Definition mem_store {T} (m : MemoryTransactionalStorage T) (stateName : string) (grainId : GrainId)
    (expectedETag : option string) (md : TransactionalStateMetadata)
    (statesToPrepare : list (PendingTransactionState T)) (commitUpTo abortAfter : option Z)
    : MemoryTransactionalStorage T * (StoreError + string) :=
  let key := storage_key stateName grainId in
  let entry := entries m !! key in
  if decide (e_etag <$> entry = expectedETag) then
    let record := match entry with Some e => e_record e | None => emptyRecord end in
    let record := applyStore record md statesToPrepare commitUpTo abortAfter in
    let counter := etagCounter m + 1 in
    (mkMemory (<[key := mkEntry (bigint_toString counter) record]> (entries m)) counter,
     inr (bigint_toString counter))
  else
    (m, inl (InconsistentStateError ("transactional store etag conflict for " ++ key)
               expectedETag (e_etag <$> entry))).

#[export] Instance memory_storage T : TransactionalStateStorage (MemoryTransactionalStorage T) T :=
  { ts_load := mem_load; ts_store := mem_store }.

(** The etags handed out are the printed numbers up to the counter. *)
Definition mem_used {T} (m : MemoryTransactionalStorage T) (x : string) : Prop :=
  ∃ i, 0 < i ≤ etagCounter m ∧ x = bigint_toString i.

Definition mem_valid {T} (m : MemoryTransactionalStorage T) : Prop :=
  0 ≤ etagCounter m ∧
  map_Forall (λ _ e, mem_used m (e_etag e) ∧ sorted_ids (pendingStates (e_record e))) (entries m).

--------

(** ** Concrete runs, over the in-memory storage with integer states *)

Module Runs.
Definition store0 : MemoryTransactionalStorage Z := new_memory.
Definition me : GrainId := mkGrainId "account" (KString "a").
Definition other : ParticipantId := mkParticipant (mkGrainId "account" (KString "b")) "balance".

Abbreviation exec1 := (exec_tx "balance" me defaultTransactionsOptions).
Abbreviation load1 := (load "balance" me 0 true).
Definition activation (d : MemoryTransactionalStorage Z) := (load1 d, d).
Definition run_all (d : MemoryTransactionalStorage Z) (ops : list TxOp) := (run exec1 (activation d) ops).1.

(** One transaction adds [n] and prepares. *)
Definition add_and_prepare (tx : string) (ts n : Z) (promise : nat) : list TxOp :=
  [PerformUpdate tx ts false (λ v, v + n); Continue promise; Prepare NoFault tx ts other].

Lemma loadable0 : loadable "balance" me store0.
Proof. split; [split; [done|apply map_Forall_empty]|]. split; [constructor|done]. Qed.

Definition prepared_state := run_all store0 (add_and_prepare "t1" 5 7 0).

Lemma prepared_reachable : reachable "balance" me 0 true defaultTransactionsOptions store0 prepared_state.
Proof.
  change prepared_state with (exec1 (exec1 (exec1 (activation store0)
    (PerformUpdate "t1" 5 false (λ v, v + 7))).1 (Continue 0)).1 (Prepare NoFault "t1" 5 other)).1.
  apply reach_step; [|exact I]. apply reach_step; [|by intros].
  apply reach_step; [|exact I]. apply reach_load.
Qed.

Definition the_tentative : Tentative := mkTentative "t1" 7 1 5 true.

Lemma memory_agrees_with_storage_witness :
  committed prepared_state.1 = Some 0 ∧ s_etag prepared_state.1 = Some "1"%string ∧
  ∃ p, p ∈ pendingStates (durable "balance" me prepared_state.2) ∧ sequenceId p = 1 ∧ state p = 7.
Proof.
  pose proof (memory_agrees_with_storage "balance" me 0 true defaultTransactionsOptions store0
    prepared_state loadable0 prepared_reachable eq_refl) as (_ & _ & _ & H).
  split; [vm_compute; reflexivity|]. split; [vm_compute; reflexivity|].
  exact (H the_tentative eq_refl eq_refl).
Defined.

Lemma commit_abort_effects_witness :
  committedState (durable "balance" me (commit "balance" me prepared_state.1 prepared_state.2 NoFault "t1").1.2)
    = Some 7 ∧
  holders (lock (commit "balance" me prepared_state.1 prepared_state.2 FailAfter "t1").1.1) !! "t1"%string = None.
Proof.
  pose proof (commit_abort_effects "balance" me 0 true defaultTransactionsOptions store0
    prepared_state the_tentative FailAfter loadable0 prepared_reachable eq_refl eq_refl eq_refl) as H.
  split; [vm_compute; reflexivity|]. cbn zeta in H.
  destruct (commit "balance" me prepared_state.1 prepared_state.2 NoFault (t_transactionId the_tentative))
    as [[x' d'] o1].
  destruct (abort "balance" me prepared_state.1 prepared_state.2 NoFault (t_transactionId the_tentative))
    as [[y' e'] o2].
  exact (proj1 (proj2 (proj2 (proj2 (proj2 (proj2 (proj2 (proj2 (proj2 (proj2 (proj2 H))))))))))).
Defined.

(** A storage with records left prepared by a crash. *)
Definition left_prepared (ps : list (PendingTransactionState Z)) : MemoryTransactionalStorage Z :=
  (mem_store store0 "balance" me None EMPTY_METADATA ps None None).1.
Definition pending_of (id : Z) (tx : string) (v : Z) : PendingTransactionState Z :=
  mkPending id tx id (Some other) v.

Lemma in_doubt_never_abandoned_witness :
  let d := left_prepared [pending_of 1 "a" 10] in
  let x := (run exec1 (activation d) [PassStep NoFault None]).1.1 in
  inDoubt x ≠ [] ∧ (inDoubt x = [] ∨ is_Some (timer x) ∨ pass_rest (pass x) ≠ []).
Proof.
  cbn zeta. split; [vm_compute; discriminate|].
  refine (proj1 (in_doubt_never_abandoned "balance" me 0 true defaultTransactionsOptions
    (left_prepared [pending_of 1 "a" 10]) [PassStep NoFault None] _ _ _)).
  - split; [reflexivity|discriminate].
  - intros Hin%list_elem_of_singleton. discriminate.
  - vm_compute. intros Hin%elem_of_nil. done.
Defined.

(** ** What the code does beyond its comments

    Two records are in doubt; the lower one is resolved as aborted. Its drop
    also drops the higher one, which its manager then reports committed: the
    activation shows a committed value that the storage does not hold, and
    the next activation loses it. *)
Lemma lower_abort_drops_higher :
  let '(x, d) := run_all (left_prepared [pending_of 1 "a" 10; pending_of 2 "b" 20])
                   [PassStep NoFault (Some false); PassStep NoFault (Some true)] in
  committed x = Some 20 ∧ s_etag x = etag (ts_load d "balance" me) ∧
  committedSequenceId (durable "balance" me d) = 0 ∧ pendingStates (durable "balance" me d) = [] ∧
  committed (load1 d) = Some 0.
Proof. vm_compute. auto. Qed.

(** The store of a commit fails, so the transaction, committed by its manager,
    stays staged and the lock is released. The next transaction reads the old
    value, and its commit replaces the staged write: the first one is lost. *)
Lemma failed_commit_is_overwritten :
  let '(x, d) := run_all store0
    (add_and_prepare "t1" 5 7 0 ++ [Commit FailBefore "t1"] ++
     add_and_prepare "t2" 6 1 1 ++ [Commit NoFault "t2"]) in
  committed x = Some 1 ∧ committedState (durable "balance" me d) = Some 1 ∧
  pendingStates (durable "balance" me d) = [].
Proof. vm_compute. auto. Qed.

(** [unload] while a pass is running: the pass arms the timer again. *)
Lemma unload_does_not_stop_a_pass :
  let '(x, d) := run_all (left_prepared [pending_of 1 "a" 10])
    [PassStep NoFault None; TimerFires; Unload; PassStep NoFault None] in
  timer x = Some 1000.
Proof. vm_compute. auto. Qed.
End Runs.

--------

Your task is to copy each line of the listing that holds the word "value".

Expected answer =
    activation shows a committed value that the storage does not hold, and
    value, and its commit replaces the staged write: the first one is lost. *)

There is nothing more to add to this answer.